**INSTRUCTIONS FOR THE TASK**
Each line from the beginning of the entries below through the line that includes "(** The second loop (lines 643-646). *)" must be returned exactly as given.
Start of PROVIDED ENTRIES
(** Lines 608-613: the window, with the [end <= start] guard and both
    bounds clamped to [[0, totalSamples]]. *)
Definition sampleWindow (totalSamples : Z) (pv : UnitDecoder.PendingVowel) : Z * Z :=
  let start := UnitDecoder.fromFrame pv *i FRAME_SHIFT_SAMPLES in
  let end_ := (UnitDecoder.toFrame pv +i 1) *i FRAME_SHIFT_SAMPLES in
  let end_ := if end_ <=? start then start +i FRAME_SHIFT_SAMPLES else end_ in
  (qBound 0 start totalSamples, qBound 0 end_ totalSamples).

(** Lines 616-620: [sumSq += v * v] over [samples[start + i]], [i < n]. *)
Definition windowSumSq (samples : list Q) (start n : Z) : Q :=
  fold_left (fun acc i => let v := nth (Z.to_nat start + i) samples 0%Q in (acc + v * v)%Q)
    (seq 0 (Z.to_nat n)) 0%Q.

Section Builder.
  Context {M : CMath}.

  (** The body of the first loop (lines 608-637) for one pending vowel. *)
Definition vowelMarkerOf (samples : list Q) (pv : UnitDecoder.PendingVowel) : VowelMarker :=
    let totalSamples := Z.of_nat (List.length samples) in
    let (start, end_) := sampleWindow totalSamples pv in
    let n := end_ - start in
    let sumSq := windowSumSq samples start n in
    let rms := if 0 <? n then c_sqrt (sumSq / inject_Z n) else 0%Q in
    let dbfs := (20 * c_log10 (winmax rms EPS / REF))%Q in
    let midSample := qBound 0 (UnitDecoder.midFrame pv *i FRAME_SHIFT_SAMPLES) (totalSamples - 1) in
    let norm := (inject_Z midSample / inject_Z totalSamples)%Q in
    mkVowelMarker (UnitDecoder.fromFrame pv) (UnitDecoder.toFrame pv) (UnitDecoder.midFrame pv)
      midSample norm (UnitDecoder.vowel pv) rms 0 dbfs 0 0 0 (UnitDecoder.cv pv).

  (** The first loop: markers in order, with the running [sumRms] and
      [maxRms] (lines 605-641). *)
Fixpoint firstPass (samples : list Q) (pvs : list UnitDecoder.PendingVowel)
      (acc : list VowelMarker) (sumRms maxRms : Q) : list VowelMarker * Q * Q :=
    match pvs with
    | [] => (acc, sumRms, maxRms)
    | pv :: rest =>
        let vm := vowelMarkerOf samples pv in
        firstPass samples rest (acc ++ [vm]) (sumRms + rms vm)%Q (winmax maxRms (rms vm))
    end.
End Builder.

(** The second loop (lines 643-646). *)
Definition relPass (sumRms maxRms : Q) (vm : VowelMarker) : VowelMarker :=
  mkVowelMarker (fromFrame vm) (toFrame vm) (frame vm) (sampleOffset vm) (normPos vm)
    (vowel vm) (rms vm) (peak vm) (dbfs vm)
    (if Qle_bool maxRms 0 then 0 else rms vm / maxRms)%Q
    (if Qle_bool sumRms 0 then 0 else rms vm / sumRms)%Q
    (relVowelSum vm) (cv vm).

(** The marker part of [processForcedAlignmentResult]: [None] is the
    early [return] on an empty buffer (lines 593-596), which leaves the
    marker list cleared and builds no frames. *)
Definition buildVowelMarkers {M : CMath} (samples : list Q) (pvs : list UnitDecoder.PendingVowel)
  : option (list VowelMarker * Q * Q) :=
  if Z.of_nat (List.length samples) <=? 0 then None
  else let '(vms, sumRms, maxRms) := firstPass samples pvs [] 0%Q 0%Q in
       Some (map (relPass sumRms maxRms) vms, sumRms, maxRms).

(** The marker list [vowelMarkers_] after the call. *)
Definition vowelMarkers {M : CMath} (samples : list Q) (pvs : list UnitDecoder.PendingVowel)
  : list VowelMarker :=
  match buildVowelMarkers samples pvs with
  | Some (vms, _, _) => vms
  | None => []
  end.

(** The elements of [samples] in [[s, e)]. *)
Definition sublistZ (samples : list Q) (s e : Z) : list Q :=
  firstn (Z.to_nat (e - s)) (skipn (Z.to_nat s) samples).

(** ** Lemmas *)

Section Lemmas.
  Context {M : CMath} {ML : CMathLaws M}.

Lemma firstPass_eq samples pvs acc s m :
    firstPass samples pvs acc s m =
      (acc ++ map (vowelMarkerOf samples) pvs,
       fold_left Qplus (map rms (map (vowelMarkerOf samples) pvs)) s,
       fold_left winmax (map rms (map (vowelMarkerOf samples) pvs)) m).
  Proof.
    revert acc s m. induction pvs as [|pv pvs IH]; intros acc s m; simpl.
    - now rewrite app_nil_r.
    - rewrite IH, <- app_assoc. reflexivity.
  Qed.

Lemma rms_nonneg samples pv : (0 <= rms (vowelMarkerOf samples pv))%Q.
  Proof.
    unfold vowelMarkerOf. destruct (sampleWindow _ _) as [s e]. simpl.
    destruct (0 <? e - s); [apply c_sqrt_nonneg | apply Qle_refl].
  Qed.

Lemma sampleWindow_bounds T pv : 0 <= T ->
    0 <= fst (sampleWindow T pv) <= T /\ 0 <= snd (sampleWindow T pv) <= T.
  Proof. intros HT. unfold sampleWindow. simpl. split; apply qBound_range; lia. Qed.
Lemma vowelMarkers_eq samples pvs : samples <> [] ->
  vowelMarkers samples pvs =
  let ms := map (vowelMarkerOf samples) pvs in
  map (relPass (fold_left Qplus (map rms ms) 0%Q) (fold_left winmax (map rms ms) 0%Q)) ms.
Proof.
  intros Hs. unfold vowelMarkers, buildVowelMarkers.
  destruct samples as [|x xs]; [congruence|]. simpl (Z.of_nat _ <=? 0).
  rewrite firstPass_eq. reflexivity.
Qed.

Lemma vowelMarkers_nil pvs : vowelMarkers [] pvs = [].
Proof. reflexivity. Qed.

(** Every marker comes from a pending vowel through both passes. *)
Lemma In_vowelMarkers samples pvs vm :
  In vm (vowelMarkers samples pvs) ->
  samples <> [] /\
  exists pv, In pv pvs /\
  vm = relPass (fold_left Qplus (map rms (map (vowelMarkerOf samples) pvs)) 0%Q)
               (fold_left winmax (map rms (map (vowelMarkerOf samples) pvs)) 0%Q)
               (vowelMarkerOf samples pv).
Proof.
  destruct samples as [|x xs]; [simpl; tauto|].
  rewrite vowelMarkers_eq by discriminate. cbv zeta.
  intros H. apply in_map_iff in H as [m [<- Hm]]. apply in_map_iff in Hm as [pv [<- Hpv]].
  split; [discriminate|]. eauto.
Qed.

Lemma relPass_rms S Mx vm : rms (relPass S Mx vm) = rms vm.
Proof. reflexivity. Qed.

Lemma relPass_relMax S Mx vm :
  relMax (relPass S Mx vm) = (if Qle_bool Mx 0 then 0 else rms vm / Mx)%Q.
Proof. reflexivity. Qed.

Lemma relPass_relSum S Mx vm :
  relSum (relPass S Mx vm) = (if Qle_bool S 0 then 0 else rms vm / S)%Q.
Proof. reflexivity. Qed.

Lemma rms_list_nonneg samples pvs : Forall (Qle 0) (map rms (map (vowelMarkerOf samples) pvs)).
Proof.
  apply Forall_forall. intros x Hx. apply in_map_iff in Hx as [m [<- Hm]].
  apply in_map_iff in Hm as [pv [<- _]]. apply rms_nonneg.
Qed.

Lemma rms_le_max samples pvs pv : In pv pvs ->
  (rms (vowelMarkerOf samples pv) <= fold_left winmax (map rms (map (vowelMarkerOf samples) pvs)) 0)%Q.
Proof.
  intros Hpv. destruct (fold_winmax_ge (map rms (map (vowelMarkerOf samples) pvs)) 0) as [_ H].
  rewrite Forall_forall in H. apply H, in_map, in_map, Hpv.
Qed.

Lemma skipn_cons_nth (l : list Q) m x rest :
  skipn m l = x :: rest -> nth m l 0%Q = x /\ skipn (S m) l = rest.
Proof.
  revert l. induction m as [|m IH]; intros [|y l] H; simpl in *; try discriminate.
  - inv H. auto.
  - apply IH, H.
Qed.

Lemma skipn_nil_nth (l : list Q) m : skipn m l = [] -> nth m l 0%Q = 0%Q /\ skipn (S m) l = [].
Proof.
  revert l. induction m as [|m IH]; intros [|y l] H; simpl in *; try discriminate; auto.
Qed.

(** The loop of lines 616-620 sums the squares of the window; an index
    past the end would contribute 0. *)
Lemma fold_left_Qplus_map_seq (l : list Q) k n :
  fold_left (fun acc i => let v := nth (k + i) l 0%Q in (acc + v * v)%Q) (seq 0 n) 0%Q ==
  Qsum (map (fun v => v * v)%Q (firstn n (skipn k l))).
Proof.
  enough (forall j a, fold_left (fun acc i => let v := nth (k + i) l 0%Q in (acc + v * v)%Q)
                        (seq j n) a == (a + Qsum (map (fun v => v * v)%Q (firstn n (skipn (k + j) l))))%Q)
    as H by (rewrite H, Nat.add_0_r; apply Qplus_0_l).
  induction n as [|n IH]; intros j a; simpl; [symmetry; apply Qplus_0_r|].
  rewrite IH. replace (k + S j)%nat with (S (k + j)) by lia.
  destruct (skipn (k + j) l) as [|x rest] eqn:E.
  - destruct (skipn_nil_nth l (k + j) E) as [-> ->]. rewrite !firstn_nil. simpl. lra.
  - destruct (skipn_cons_nth l (k + j) x rest E) as [-> ->]. simpl. lra.
Qed.

Lemma windowSumSq_sublist samples s n :
  windowSumSq samples s n == Qsum (map (fun v => v * v)%Q (sublistZ samples s (s + n))).
Proof.
  unfold windowSumSq, sublistZ. replace (s + n - s) with n by lia.
  rewrite fold_left_Qplus_map_seq. reflexivity.
Qed.
Lemma vowelMarkerOf_fields samples pv :
  let vm := vowelMarkerOf samples pv in
  fromFrame vm = UnitDecoder.fromFrame pv /\ toFrame vm = UnitDecoder.toFrame pv /\
  frame vm = UnitDecoder.midFrame pv /\ vowel vm = UnitDecoder.vowel pv /\
  cv vm = UnitDecoder.cv pv /\ relVowelSum vm = 0%Q /\ peak vm = 0%Q /\
  sampleOffset vm = qBound 0 (UnitDecoder.midFrame pv *i FRAME_SHIFT_SAMPLES)
                      (Z.of_nat (List.length samples) - 1) /\
  normPos vm = (inject_Z (sampleOffset vm) / inject_Z (Z.of_nat (List.length samples)))%Q /\
  dbfs vm = (20 * c_log10 (winmax (rms vm) EPS / REF))%Q.
Proof.
  unfold vowelMarkerOf. destruct (sampleWindow _ _). repeat split; reflexivity.
Qed.

Lemma Qdiv_Z_unit a b : 0 <= a < b -> (0 <= inject_Z a / inject_Z b < 1)%Q.
Proof.
  intros H. assert (Hb : (0 < inject_Z b)%Q) by (unfold Qlt; simpl; lia).
  split.
  - apply Qle_shift_div_l; [exact Hb|]. rewrite Qmult_0_l. unfold Qle; simpl; lia.
  - apply Qlt_shift_div_r; [exact Hb|]. rewrite Qmult_1_l. unfold Qlt; simpl; lia.
Qed.
End Lemmas.

#[export] Hint Resolve rms_nonneg rms_list_nonneg : julius.

(** ** Properties *)

(** C14: Whatever the frame numbers of a pending vowel -- including the
    ones whose products by 160 overflow an [int] -- every index that the
    RMS loop reads, [start + i] for [i < end - start], lies inside the
    sample buffer. *)
Theorem sampleWindow_reads_in_bounds T pv i :
  0 <= T ->
  (i < Z.to_nat (snd (sampleWindow T pv) - fst (sampleWindow T pv)))%nat ->
  (Z.to_nat (fst (sampleWindow T pv)) + i < Z.to_nat T)%nat.
Proof. intros HT Hi. destruct (sampleWindow_bounds T pv HT). lia. Qed.

Lemma sampleWindow_reads_in_bounds_witness :
  let pv := UnitDecoder.mkPendingVowel "A" 10 12 11 "" "A" in
  (0 <= 16000 /\
   (3 < Z.to_nat (snd (sampleWindow 16000 pv) - fst (sampleWindow 16000 pv)))%nat) /\
  (Z.to_nat (fst (sampleWindow 16000 pv)) + 3 < Z.to_nat 16000)%nat.
Proof.
  cbv zeta. split; [split; [lia | vm_compute; lia]|].
  apply sampleWindow_reads_in_bounds; [lia | vm_compute; lia].
Defined.

Section Properties.
  Context {M : CMath} {ML : CMathLaws M}.

(** C15: Every marker's [relMax] lies in [[0,1]], and a marker whose RMS
    is positive and maximal among all markers has [relMax = 1]. *)
Theorem relMax_unit_and_argmax samples pvs :
  Forall (fun vm => 0 <= relMax vm <= 1)%Q (vowelMarkers samples pvs) /\
  forall vm, In vm (vowelMarkers samples pvs) -> (0 < rms vm)%Q ->
    (forall vm', In vm' (vowelMarkers samples pvs) -> (rms vm' <= rms vm)%Q) ->
    (relMax vm == 1)%Q.
Proof.
  split.
  - apply Forall_forall. intros vm Hin.
    apply In_vowelMarkers in Hin as [_ [pv [Hpv ->]]]. rewrite relPass_relMax.
    case_qle (fold_left winmax (map rms (map (vowelMarkerOf samples) pvs)) 0%Q) 0%Q; [lra|].
    apply Qratio_unit; [apply rms_nonneg | apply rms_le_max; exact Hpv | lra].
  - intros vm Hin Hpos Hmax. pose proof Hin as Hin'.
    apply In_vowelMarkers in Hin as [Hs [pv [Hpv ->]]]. rewrite relPass_rms in Hpos.
    set (Mx := fold_left winmax (map rms (map (vowelMarkerOf samples) pvs)) 0%Q).
    assert (Hle : (rms (vowelMarkerOf samples pv) <= Mx)%Q) by (apply rms_le_max; exact Hpv).
    assert (Hge : (Mx <= rms (vowelMarkerOf samples pv))%Q).
    { destruct (fold_winmax_cases (map rms (map (vowelMarkerOf samples) pvs)) 0%Q) as [E|E];
        fold Mx in E; [rewrite E; lra|].
      apply in_map_iff in E as [m [Em Hm]]. rewrite <- Em.
      specialize (Hmax (relPass (fold_left Qplus (map rms (map (vowelMarkerOf samples) pvs)) 0%Q) Mx m)).
      rewrite !relPass_rms in Hmax. apply Hmax.
      rewrite vowelMarkers_eq by exact Hs. apply in_map, Hm. }
    rewrite relPass_relMax. case_qle Mx 0%Q; [lra|].
    setoid_replace Mx with (rms (vowelMarkerOf samples pv)) by lra.
    apply Qdiv_self. lra.
Qed.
End of PROVIDED ENTRIES
**ANSWER TO THIS PROBLEM**
(** Lines 608-613: the window, with the [end <= start] guard and both
    bounds clamped to [[0, totalSamples]]. *)
Definition sampleWindow (totalSamples : Z) (pv : UnitDecoder.PendingVowel) : Z * Z :=
  let start := UnitDecoder.fromFrame pv *i FRAME_SHIFT_SAMPLES in
  let end_ := (UnitDecoder.toFrame pv +i 1) *i FRAME_SHIFT_SAMPLES in
  let end_ := if end_ <=? start then start +i FRAME_SHIFT_SAMPLES else end_ in
  (qBound 0 start totalSamples, qBound 0 end_ totalSamples).

(** Lines 616-620: [sumSq += v * v] over [samples[start + i]], [i < n]. *)
Definition windowSumSq (samples : list Q) (start n : Z) : Q :=
  fold_left (fun acc i => let v := nth (Z.to_nat start + i) samples 0%Q in (acc + v * v)%Q)
    (seq 0 (Z.to_nat n)) 0%Q.

Section Builder.
  Context {M : CMath}.

  (** The body of the first loop (lines 608-637) for one pending vowel. *)
Definition vowelMarkerOf (samples : list Q) (pv : UnitDecoder.PendingVowel) : VowelMarker :=
    let totalSamples := Z.of_nat (List.length samples) in
    let (start, end_) := sampleWindow totalSamples pv in
    let n := end_ - start in
    let sumSq := windowSumSq samples start n in
    let rms := if 0 <? n then c_sqrt (sumSq / inject_Z n) else 0%Q in
    let dbfs := (20 * c_log10 (winmax rms EPS / REF))%Q in
    let midSample := qBound 0 (UnitDecoder.midFrame pv *i FRAME_SHIFT_SAMPLES) (totalSamples - 1) in
    let norm := (inject_Z midSample / inject_Z totalSamples)%Q in
    mkVowelMarker (UnitDecoder.fromFrame pv) (UnitDecoder.toFrame pv) (UnitDecoder.midFrame pv)
      midSample norm (UnitDecoder.vowel pv) rms 0 dbfs 0 0 0 (UnitDecoder.cv pv).

  (** The first loop: markers in order, with the running [sumRms] and
      [maxRms] (lines 605-641). *)
Fixpoint firstPass (samples : list Q) (pvs : list UnitDecoder.PendingVowel)
      (acc : list VowelMarker) (sumRms maxRms : Q) : list VowelMarker * Q * Q :=
    match pvs with
    | [] => (acc, sumRms, maxRms)
    | pv :: rest =>
        let vm := vowelMarkerOf samples pv in
        firstPass samples rest (acc ++ [vm]) (sumRms + rms vm)%Q (winmax maxRms (rms vm))
    end.
End Builder.

(** The second loop (lines 643-646). *)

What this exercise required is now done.